The Post asked if the current wave against radical Islam, with Sisi’s takeover in Egypt and protests in Tunisia against the Islamist-led government, was helping Christians.
Ibrahim responded that in the long run, this development is positive, but in the short term, “Christians are suffering more now than at any other time in the modern era,” with much of it due to Brotherhood reprisals in Egypt.
“What is important is that Muslims themselves – moderates, secularists, liberals – are rejecting the Islamist agenda and its Brotherhood purveyors,” he said, adding, “if they continue and do not give in and ultimately root out the Islamist cancer, things will eventually be much better for the Copts, or so one hopes.”
Asked if there are any powerful countries moving to protect Christians in the region, he observed that the country most active in dealing with this issue is Russia and that President Vladimir Putin has been speaking directly about the problem.
The Russian Orthodox Church has been involved in raising funds to aid the region’s Christians. In a speech at a meeting with Orthodox churches in Moscow, Putin said: “As a result of the tragedy happening in Syria today, we face a terrible tragedy of losing the Christian presence in that country. If it does take place, the neighboring countries will not stand aside. We cannot allow having the Christian presence devastated in the Middle East. It will be a civilizational catastrophe.

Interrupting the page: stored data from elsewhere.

(* ===== verification/MmuInv.v ===== *)
(** * Page tables: representation

    The processor's walk of the tables, the ghost view of an address space (its
    table pages [Tab] and the non-zero entries [E], by level and address prefix)
    and the invariant that ties the view to the words of memory, to the lists of
    the [mmudsc_t] and to the page allocator. *)

From S2P Require Import Prelude PhyMem Boot BootSpec BootPages PageIf Mmu.

(** ** The processor's walk, for pages of 4 KiB, 2 MiB and 1 GiB *)

Definition PG1G_MASK : Z := Z.shiftl (Z.ones 22) 30.

Definition hw_walk (g : gmap Z Z) (cr3 v : Z) : option Z :=
  e4 ← entry g cr3 (Z.shiftr v 39);
  e3 ← entry g (Z.land e4 TBL_MASK) (Z.shiftr v 30);
  if negb (Z.land e3 ENT_PS =? 0) then Some (Z.land e3 PG1G_MASK + v mod 2 ^ 30) else
  e2 ← entry g (Z.land e3 TBL_MASK) (Z.shiftr v 21);
  if negb (Z.land e2 ENT_PS =? 0) then Some (Z.land e2 PG2M_MASK + v mod 2 ^ 21) else
  e1 ← entry g (Z.land e2 TBL_MASK) (Z.shiftr v 12);
  Some (Z.land e1 TBL_MASK + v mod 2 ^ 12).

(** ** Addresses, keys and entries *)

(** An address of the user half. *)
Definition uaddr (v : Z) : Prop := 0 <= v < 2 ^ 47.

(** The level of the tables that the entries of level [l] point to. *)
Definition child (l : lvl) : option lvl := match l with LT => Some LS | LS => Some LI | LI => Some LM | LM => None end.

(** The entry of level [l] that translates [v], and the table it is in. *)
Definition key (l : lvl) (v : Z) : Z := v / 2 ^ iv_rshtbit l.
Definition tkey (l : lvl) (v : Z) : Z := key l v / 512.

Lemma iv_pos l : 0 <= iv_rshtbit l.
Proof. by destruct l. Qed.

Lemma dire_index_mod l v : dire_index l v = key l v mod 512.
Proof.
  unfold dire_index, key, DIRE_IV_BITMASK. rewrite Z.shiftr_div_pow2 by apply iv_pos. apply (Z.land_ones _ 9). lia.
Qed.

Lemma dire_index_range l v : 0 <= dire_index l v < 512.
Proof. rewrite dire_index_mod. apply Z.mod_pos_bound. lia. Qed.

Lemma key_split l v : key l v = 512 * tkey l v + dire_index l v.
Proof. rewrite dire_index_mod. unfold tkey. apply Z.div_mod. lia. Qed.

Lemma tkey_child l l' v : child l = Some l' -> tkey l' v = key l v.
Proof.
  intros Hc. unfold tkey, key. destruct l; cbn in Hc; try done; injection Hc as <-; cbn [iv_rshtbit]; by rewrite Z.div_div by lia.
Qed.

Lemma tkey_top v : uaddr v -> tkey LT v = 0 /\ 0 <= key LT v < 256.
Proof. unfold uaddr, tkey, key. cbn [iv_rshtbit]. intros Hv. split; [|split; [apply Z.div_pos; lia|apply Z.div_lt_upper_bound; lia]].
  rewrite Z.div_div by lia. apply Z.div_small. lia. Qed.

Lemma top_index v : uaddr v -> dire_index LT v = key LT v.
Proof. intros Hv. pose proof (key_split LT v). destruct (tkey_top v Hv) as [? _]. lia. Qed.

(** Flags an entry may carry: those of the processor below bit 12, present, and
    not the large-page bit. *)
Definition flags_ok (f : Z) : Prop := 0 <= f < 4096 /\ Z.land f ENT_P <> 0 /\ Z.land f ENT_PS = 0.

(** A page address that fits an entry. *)
Definition page_adr (p : Z) : Prop := p mod 4096 = 0 /\ 0 < p < 2 ^ 52.

Definition dir_entry (e : Z) : Prop := Z.land e ENT_P <> 0 /\ Z.land e ENT_PS = 0.

Lemma lor_page p f : p mod 4096 = 0 -> 0 <= f < 4096 -> Z.lor p f = p + f.
Proof.
  intros Hp Hf. assert (Hd : Z.land p f = 0).
  { apply Z.bits_inj'. intros n Hn. rewrite Z.land_spec, Z.bits_0. destruct (decide (n < 12)).
    - rewrite (Z.mod_divide p 4096) in Hp by lia. destruct Hp as [q ->]. change 4096 with (2 ^ 12).
      by rewrite Z.mul_pow2_bits_low by lia.
    - rewrite <- (Z.mod_small f (2 ^ 12)), Z.mod_pow2_bits_high by lia. by rewrite andb_false_r. }
  rewrite <- Z.add_lor_land, Hd. lia.
Qed.

Section entry.
Context (p f : Z) (Hp : page_adr p) (Hf : 0 <= f < 4096).

Lemma ent_field : dire_field (Z.lor p f) = p / 4096.
Proof using Hp Hf.
  destruct Hp as [Hm Hb]. unfold dire_field. rewrite lor_page, Z.shiftr_div_pow2, Z.land_ones by (done || lia).
  change (2 ^ 12) with 4096. rewrite (Z.div_mod p 4096) at 1 by lia. rewrite Hm, Z.add_0_r, Z.mul_comm, Z.div_add_l by lia.
  rewrite (Z.div_small f) by lia. rewrite Z.add_0_r. apply Z.mod_small. split; [apply Z.div_pos; lia|apply Z.div_lt_upper_bound; lia].
Qed.

Lemma ent_padr : dire_ret_padr (Z.lor p f) = p.
Proof using Hp Hf.
  unfold dire_ret_padr. rewrite ent_field. destruct Hp as [Hm Hb]. rewrite Z.shiftl_mul_pow2 by lia. change (2 ^ 12) with 4096.
  rewrite Z.mul_comm. pose proof (Z.div_mod p 4096 ltac:(lia)) as E. rewrite Hm, Z.add_0_r in E. rewrite <- E. apply u64_small.
  rewrite u64max_val. lia.
Qed.

Lemma ent_have : dire_is_have (Z.lor p f) = true.
Proof using Hp Hf.
  unfold dire_is_have. rewrite ent_field. destruct Hp as [Hm Hb]. pose proof (Z.div_mod p 4096 ltac:(lia)). lia.
Qed.

Lemma ent_bit m : 0 <= m < 4096 -> Z.land (Z.lor p f) m = Z.land f m.
Proof using Hp Hf.
  intros Hm. rewrite Z.land_lor_distr_l. destruct Hp as [Hpm _].
  pose proof (lor_page p m Hpm Hm) as E. rewrite <- Z.add_lor_land in E.
  replace (Z.land p m) with 0 by lia. done.
Qed.
End entry.

Lemma dir_entry_flags p f : page_adr p -> flags_ok f -> dir_entry (Z.lor p f).
Proof. intros Hp (Hf & H1 & H2). unfold dir_entry. by rewrite !ent_bit by (done || (unfold ENT_P, ENT_PS; lia)). Qed.

(** The address field as the processor masks it. *)
Lemma padr_mask e : 0 <= e -> dire_ret_padr e = Z.land e TBL_MASK.
Proof.
  intros He. unfold dire_ret_padr, dire_field, TBL_MASK. rewrite u64_small.
  - apply Z.bits_inj'. intros n Hn. rewrite Z.land_spec, !Z.shiftl_spec, Z.land_spec by lia.
    destruct (decide (n < 12)).
    + rewrite !(Z.testbit_neg_r _ (n - 12)) by lia. by rewrite !andb_false_r.
    + rewrite Z.shiftr_spec by lia. by replace (n - 12 + 12) with n by lia.
  - rewrite Z.land_ones, Z.shiftl_mul_pow2 by lia. pose proof (Z.mod_pos_bound (Z.shiftr e 12) (2 ^ 40) ltac:(lia)). rewrite u64max_val. lia.
Qed.

(** A compiler that shifts the 40-bit field at its own width gives the same address for
    entries of memory below 2^40. *)
Lemma padr_40_bits e : dire_field e < 2 ^ 28 -> Z.shiftl (dire_field e) 12 mod 2 ^ 40 = dire_ret_padr e.
Proof.
  intros Hf. assert (0 <= dire_field e) by (unfold dire_field; rewrite Z.land_ones by lia; apply Z.mod_pos_bound; lia). unfold dire_ret_padr.
  rewrite Z.shiftl_mul_pow2, u64_small by (rewrite ?u64max_val; lia). apply Z.mod_small. lia.
Qed.

Lemma padr_page e : dire_is_have e = true -> page_adr (dire_ret_padr e).
Proof.
  unfold dire_is_have, dire_ret_padr, page_adr. intros H. assert (Hb : dire_field e < 2 ^ 40).
  { unfold dire_field. rewrite Z.land_ones by lia. apply Z.mod_pos_bound. lia. }
  rewrite Z.shiftl_mul_pow2, u64_small by (rewrite ?u64max_val; lia). change (2 ^ 12) with 4096. split; [by apply Z.mod_mul|lia].
Qed.

Lemma have_nonzero e : dire_is_have e = true -> e <> 0.
Proof. by intros H ->. Qed.

(** ** The invariant *)

Abbreviation tables := (gmap (lvl * Z) (Z * Z)).
Abbreviation entries := (gmap (lvl * Z) Z).

(** No entry of the table of key [k] at level [l]. *)
Definition tempty (E : entries) (l : lvl) (k : Z) : Prop := forall x, 0 <= x < 512 -> E !! (l, 512 * k + x) = None.

(** The blocks held are the table pages and the blocks [O] of others. *)
Definition split_blocks (A O : blocks) (Tab : tables) : Prop :=
  (forall j b, A !! j = Some b <-> O !! j = Some b \/ exists a, Tab !! a = Some (j, b.1) /\ b.2 = 1) /\
  (forall j b a p, O !! j = Some b -> Tab !! a <> Some (j, p)).

Section inv.
Context {S : Type} `{PageAlloc S}.
Implicit Types (s : mst S) (Tab : tables) (E : entries) (X : option (lvl * Z)).

(** [X] is a table that may be empty although it is not the root. *)
Record MInv X s (P : Z -> Prop) (O : blocks) Tab E : Prop := {
  mi_held : exists A, pg_held (m_pa s) P A /\ split_blocks A O Tab;
  mi_root : exists i R, Tab !! (LT, 0) = Some (i, R) /\ mud_tdirearr (m_mmu s) = R + base;
  mi_top k t : Tab !! (LT, k) = Some t -> k = 0;
  mi_krnl a i p : Tab !! a = Some (i, p) -> krnl_block (p, 1);
  mi_inj a b i p q : Tab !! a = Some (i, p) -> Tab !! b = Some (i, q) -> a = b;
  mi_word l k i p x : Tab !! (l, k) = Some (i, p) -> 0 <= x < 512 -> (l = LT -> x < 256) ->
    m_words s !! (p + 8 * x) = Some (default 0 (E !! (l, 512 * k + x)));
  mi_kern i p x : Tab !! (LT, 0) = Some (i, p) -> 256 <= x < 512 -> is_Some (m_words s !! (p + 8 * x));
  mi_dir l l' k e : child l = Some l' -> E !! (l, k) = Some e ->
    dir_entry e /\ exists i, Tab !! (l', k) = Some (i, dire_ret_padr e);
  mi_tab l l' k t : child l = Some l' -> Tab !! (l', k) = Some t -> is_Some (E !! (l, k));
  mi_par l k e : E !! (l, k) = Some e -> is_Some (Tab !! (l, k / 512)) /\ (l = LT -> 0 <= k < 256);
  mi_have l k e : E !! (l, k) = Some e -> 0 <= e /\ dire_is_have e = true;
  mi_ne l k t : Tab !! (l, k) = Some t -> l <> LT -> X <> Some (l, k) -> ~ tempty E l k;
  mi_list l i : i ∈ dirhead l (m_mmu s) <-> exists k p, Tab !! (l, k) = Some (i, p);
  mi_nodup l : NoDup (dirhead l (m_mmu s));
  mi_cnt l : dirmsanr l (m_mmu s) = u64 (Z.of_nat (length (dirhead l (m_mmu s))))
}.

(** Words that belong to others: outside the allocator's pages, in blocks [O], or
    in the kernel half of the root table [R]. *)
Definition foreign (P : Z -> Prop) (O : blocks) (R x : Z) : Prop :=
  (forall q, P q -> ~ (q <= x < q + 4096)) \/
  (exists j b, O !! j = Some b /\ b.1 <= x < b.1 + 4096 * b.2) \/
  (exists y, 256 <= y < 512 /\ x = R + 8 * y).

(** What an operation on the address space leaves alone. *)
Record mframe (P : Z -> Prop) (O : blocks) (R : Z) s s' : Prop := {
  fr_words x : foreign P O R x -> m_words s' !! x = m_words s !! x;
  fr_cr3 : m_cr3 s' = m_cr3 s;
  fr_pml4 : m_pml4 s' = m_pml4 s;
  fr_root : mud_tdirearr (m_mmu s') = mud_tdirearr (m_mmu s);
  fr_mcr3 : mud_cr3 (m_mmu s') = mud_cr3 (m_mmu s)
}.

#[global] Instance mframe_preorder P O R : PreOrder (mframe P O R).
Proof.
  split; [by intros s|]. intros s1 s2 s3 [W1 ? ? ? ?] [W2 ? ? ? ?].
  split; [|congruence..]. intros x Hx. by rewrite W2, W1.
Qed.

Section facts.
Context {X s P O Tab E} (HI : MInv X s P O Tab E).

Lemma table_block a i p : Tab !! a = Some (i, p) -> page_block (p, 1) /\ krnl_block (p, 1) /\ P p.
Proof using HI.
  intros Ha. destruct (mi_held _ _ _ _ _ _ HI) as (A & HA & Hs & _).
  assert (Hi : A !! i = Some (p, 1)) by (apply Hs; right; by exists a).
  split_and!; [by apply (pg_block _ _ _ _ _ HA Hi)|by eapply (mi_krnl _ _ _ _ _ _ HI)|].
  pose proof (pg_pool _ _ _ _ _ _ 0 HA Hi ltac:(lia)) as HP. by rewrite Z.mul_0_r, Z.add_0_r in HP.
Qed.

Lemma table_adr a i p : Tab !! a = Some (i, p) -> page_adr p /\ 0 < p <= 2 ^ 34 - 4096.
Proof using HI.
  intros (Hb & Hk & _)%table_block. unfold page_block, krnl_block, page_adr in *. simpl in *. lia.
Qed.

Lemma table_apart a b i j p q : Tab !! a = Some (i, p) -> Tab !! b = Some (j, q) -> a <> b -> p + 4096 <= q \/ q + 4096 <= p.
Proof using HI.
  intros Ha Hb Hne. destruct (mi_held _ _ _ _ _ _ HI) as (A & HA & Hs & _).
  assert (Hi : A !! i = Some (p, 1)) by (apply Hs; right; by exists a).
  assert (Hj : A !! j = Some (q, 1)) by (apply Hs; right; by exists b).
  destruct (decide (i = j)) as [->|Hij]; [by destruct (Hne (mi_inj _ _ _ _ _ _ HI _ _ _ _ _ Ha Hb))|].
  pose proof (pg_apart _ _ _ _ _ _ _ HA Hi Hj Hij) as Hap. unfold block_apart in Hap. simpl in Hap. lia.
Qed.

(** A word of a table page other than the kernel half of the root is not foreign. *)
Lemma table_not_foreign l k i p R iR x : Tab !! (l, k) = Some (i, p) -> Tab !! (LT, 0) = Some (iR, R) ->
  0 <= x < 512 -> (l = LT -> x < 256) -> ~ foreign P O R (p + 8 * x).
Proof using HI.
  intros Ha HR Hx Hl. destruct (table_block _ _ _ Ha) as (_ & _ & HP).
  intros [Hf|[(j & b & Hj & Hb)|(y & Hy & E1)]].
  - apply (Hf p HP). lia.
  - destruct (mi_held _ _ _ _ _ _ HI) as (A & HA & Hs & Hd).
    assert (Hi : A !! i = Some (p, 1)) by (apply Hs; right; by exists (l, k)).
    assert (Hj' : A !! j = Some b) by (apply Hs; by left).
    assert (Hij : i <> j) by (intros ->; by apply (Hd j b (l, k) p)).
    pose proof (pg_apart _ _ _ _ _ _ _ HA Hi Hj' Hij) as Hap. unfold block_apart in Hap. simpl in Hap. lia.
  - destruct (decide ((l, k) = (LT, 0))) as [[= -> ->]|Hne].
    + specialize (Hl eq_refl). simplify_eq. lia.
    + pose proof (table_apart _ _ _ _ _ _ Ha HR Hne). lia.
Qed.

(** The table that holds an entry, and the entry's word. *)
Lemma get_entry l k i p x : Tab !! (l, k) = Some (i, p) -> 0 <= x < 512 -> (l = LT -> x < 256) ->
  get_ent (p + base) x s = Ret (default 0 (E !! (l, 512 * k + x)), s).
Proof using HI.
  intros Ha Hx Hl. destruct (table_adr _ _ _ Ha) as [_ Hp]. unfold get_ent, ent_adr, base.
  rewrite (u64_small (_ + 8 * x)) by (rewrite u64max_val; lia). rewrite u64_small by (rewrite u64max_val; lia).
  replace (_ - _) with (p + 8 * x) by lia. by rewrite (mi_word _ _ _ _ _ _ HI l k i p x).
Qed.
End facts.
End inv.
Lemma mmu_del_direarr_spec X s P O Tab E A l k i p msa : MInv X s P O Tab E -> pg_held (m_pa s) P A -> split_blocks A O Tab ->
  Tab !! (l, k) = Some (i, p) -> msa = None \/ msa = Some i ->
  wp (mmu_del_direarr l (p + base) msa) s (fun r s' => r = true /\ freed_table P A l i s s').
Proof.
  intros HI HA Hsp Ht Hmsa. destruct (table_adr HI _ _ _ Ht) as [_ Hp].
  assert (Hadr : forall a j q, Tab !! a = Some (j, q) -> on_pa (pg_addr j) s = Ret (q, s)).
  { intros a j q Ha. rewrite (on_pa_eq _ _ q (m_pa s)); [by destruct s|]. apply (pg_addr_spec _ P A j q 1 HA). apply Hsp. right. by exists a. }
  assert (Hi : A !! i = Some (p, 1)) by (apply Hsp; right; by exists (l, k)).
  unfold mmu_del_direarr. rewrite base_nonzero by lia. unfold wp. erewrite bind_eq by (apply to_phy; lia).
  destruct Hmsa as [->| ->].
  - erewrite bind_eq by done. cbn iota. unfold gets. erewrite bind_eq by done.
    rewrite (bind_eq _ _ s (Some i) s); [by apply (del_dirpage_spec s P A l i p 1)|]. apply find_first_hit.
    + intros j (k2 & q & Hj)%(mi_list _ _ _ _ _ _ HI). erewrite bind_eq by (by eapply Hadr). unfold mret, M_ret. do 2 f_equal.
      destruct (decide (j = i)) as [->|Hne].
      * pose proof (mi_inj _ _ _ _ _ _ HI _ _ _ _ _ Hj Ht) as [= ->]. rewrite Hj in Ht. simplify_eq. by rewrite Z.eqb_refl.
      * assert (Hkk : (l, k2) <> (l, k)) by (intros [= ->]; congruence). pose proof (table_apart HI _ _ _ _ _ _ Hj Ht Hkk).
        by replace (q =? p) with false by lia.
    + apply (mi_list _ _ _ _ _ _ HI). by exists k, p.
  - erewrite bind_eq by (erewrite bind_eq by (by eapply Hadr); done). rewrite Z.eqb_refl. by apply (del_dirpage_spec s P A l i p 1).
Qed.

Section shrink.
Context {s : mst S} {P O Tab E} {l l' : lvl} {k ip pp x i p e : Z} (HI : MInv (Some (l', 512 * k + x)) s P O Tab E)
  {A : blocks} (HA : pg_held (m_pa s) P A) (Hsp : split_blocks A O Tab).
Context (Hc : child l = Some l') (Hpar : Tab !! (l, k) = Some (ip, pp)) (Hx : 0 <= x < 512) (Hl : l = LT -> x < 256)
  (He : E !! (l, 512 * k + x) = Some e) (Ht : Tab !! (l', 512 * k + x) = Some (i, p)) (Hem : tempty E l' (512 * k + x)).
Context {s1 : mst S} (Hfr : freed_table P A l' i s s1).

Abbreviation kk := (512 * k + x).
Abbreviation Tab' := (delete (l', kk) Tab).
Abbreviation E' := (delete (l, kk) E).

Lemma shrink_other a j q : Tab' !! a = Some (j, q) -> Tab !! a = Some (j, q) /\ j <> i.
Proof using HI Ht.
  intros [Hne Ha]%lookup_delete_Some. split; [done|]. intros ->. apply Hne. by apply (mi_inj _ _ _ _ _ _ HI _ _ _ _ _ Ht Ha).
Qed.

Lemma shrink_blocks : split_blocks (delete i A) O Tab'.
Proof using HI Hsp Ht.
  destruct Hsp as [H1 H2]. split.
  - intros j b. rewrite lookup_delete_Some, H1. split.
    + intros [Hne [?|(a & Ha & Hb)]]; [by left|]. right. exists a. rewrite lookup_delete_ne; [done|]. intros <-. congruence.
    + intros [Hj|(a & [Ha Hne]%shrink_other & Hb)]; [|split; [done|right; by exists a]]. split; [|by left]. intros <-. by apply (H2 i b (l', kk) p).
  - intros j b a q Hj [Ha _]%shrink_other. by apply (H2 j b a q).
Qed.

Lemma shrink_frame iR R : Tab !! (LT, 0) = Some (iR, R) -> mframe P O R s (wr (pp + 8 * x) 0 s1).
Proof using HI Hpar Hx Hl Hfr.
  intros HR. destruct Hfr as (_ & Hw & Hm & H3 & H4). split; cbn; [|done|done|by rewrite Hm|by rewrite Hm].
  intros y Hy. rewrite Hw. apply lookup_insert_ne. intros <-. by apply (table_not_foreign HI l k ip pp R iR x).
Qed.

Lemma shrink_minv : MInv (Some (l, k)) (wr (pp + 8 * x) 0 s1) P O Tab' E'.
Proof using HI HA Hsp Hc Hpar Hx Hl He Ht Hem Hfr.
  destruct (words_write _ s P O Tab E E' l k ip pp x HI Hpar Hx Hl) as [W1 W2].
  { intros a Ha. by rewrite lookup_delete_ne by congruence. }
  rewrite lookup_delete_eq in W1, W2. cbn [default] in W1, W2. pose proof (child_ne _ _ Hc) as [Hll HlT].
  destruct Hfr as (Hh & Hw & Hmmu & _). split; cbn [m_pa m_words m_mmu wr]; rewrite ?Hw; try done.
  - exists (delete i A). split; [done|apply shrink_blocks].
  - destruct (mi_root _ _ _ _ _ _ HI) as (iR & R & HR & Hm). exists iR, R. rewrite lookup_delete_ne by congruence. by rewrite Hmmu.
  - intros k2 t. rewrite lookup_delete_ne by congruence. apply (mi_top _ _ _ _ _ _ HI).
  - intros a j q [Ha _]%shrink_other. by apply (mi_krnl _ _ _ _ _ _ HI a j).
  - intros a b j q r [Ha _]%shrink_other [Hb _]%shrink_other. by apply (mi_inj _ _ _ _ _ _ HI a b j q r).
  - intros l2 k2 j q y [Ha _]%shrink_other. by apply (W1 l2 k2 j).
  - intros j q y [Ha _]%shrink_other. by apply (W2 j).
  - intros l2 l2' k2 e2 Hc2 [Hne He2]%lookup_delete_Some.
    destruct (mi_dir _ _ _ _ _ _ HI l2 l2' k2 e2 Hc2 He2) as (Hd & j & Hj). split; [done|]. exists j.
    rewrite lookup_delete_ne; [done|]. intros [= <- <-]. apply Hne. f_equal. destruct l, l2; cbn in *; congruence.
  - intros l2 l2' k2 t Hc2 [Hne Ht2]%lookup_delete_Some. rewrite lookup_delete_ne; [by apply (mi_tab _ _ _ _ _ _ HI l2 l2' k2 t)|].
    intros [= <- <-]. congruence.
  - intros l2 k2 e2 [Hne He2]%lookup_delete_Some. destruct (mi_par _ _ _ _ _ _ HI _ _ _ He2) as [Ht2 HT]. split; [|done].
    rewrite lookup_delete_ne; [done|]. intros [= <- Hk2]. pose proof (Hem (k2 mod 512) (Z.mod_pos_bound k2 512 ltac:(lia))) as Hn.
    rewrite Hk2, <- (Z.div_mod k2 512) in Hn by lia. congruence.
  - intros l2 k2 e2 [Hne He2]%lookup_delete_Some. by apply (mi_have _ _ _ _ _ _ HI l2 k2).
  - intros l2 k2 t [Hne Ht2]%lookup_delete_Some Hl2 HX Hem2. apply (mi_ne _ _ _ _ _ _ HI l2 k2 t Ht2 Hl2); [congruence|].
    intros y Hy. specialize (Hem2 y Hy). rewrite lookup_delete_ne in Hem2; [done|]. intros (<- & <- & _)%key_cell; done.
  - intros l2 j. rewrite Hmmu. autorewrite with mmudsc. rewrite elem_of_filter_ne, (mi_list _ _ _ _ _ _ HI). split.
    + intros [(k2 & q & Ht2) Hne]. exists k2, q. rewrite lookup_delete_ne; [done|]. intros [= <- <-]. congruence.
    + intros (k2 & q & [Ht2 Hne]%shrink_other). split; [by exists k2, q|done].
  - intros l2. rewrite Hmmu. autorewrite with mmudsc. apply NoDup_filter, (mi_nodup _ _ _ _ _ _ HI).
  - intros l2. rewrite Hmmu. autorewrite with mmudsc. rewrite (mi_cnt _ _ _ _ _ _ HI). destruct (decide (l2 = l')) as [->|Hne].
    + rewrite length_filter_ne; [|apply (mi_nodup _ _ _ _ _ _ HI)|apply (mi_list _ _ _ _ _ _ HI); by exists kk, p].
      unfold u64. by rewrite Zplus_mod_idemp_l.
    + rewrite filter_ne_notin; [done|]. intros (k2 & q & Ht2)%(mi_list _ _ _ _ _ _ HI).
      pose proof (mi_inj _ _ _ _ _ _ HI _ _ _ _ _ Ht Ht2). congruence.
Qed.
End shrink.

End ops.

Our sources are from there, our faith is from there [and] the old Patriarchates are there,” he said, as quoted by the Pravmir website.
On the other hand, he said, governments in the West tend to “gloss over this phenomenon, if not enable it, through their inexplicable support for the Muslim Brotherhood in places like Egypt and in Syria by supporting the Islamist-dominated opposition.”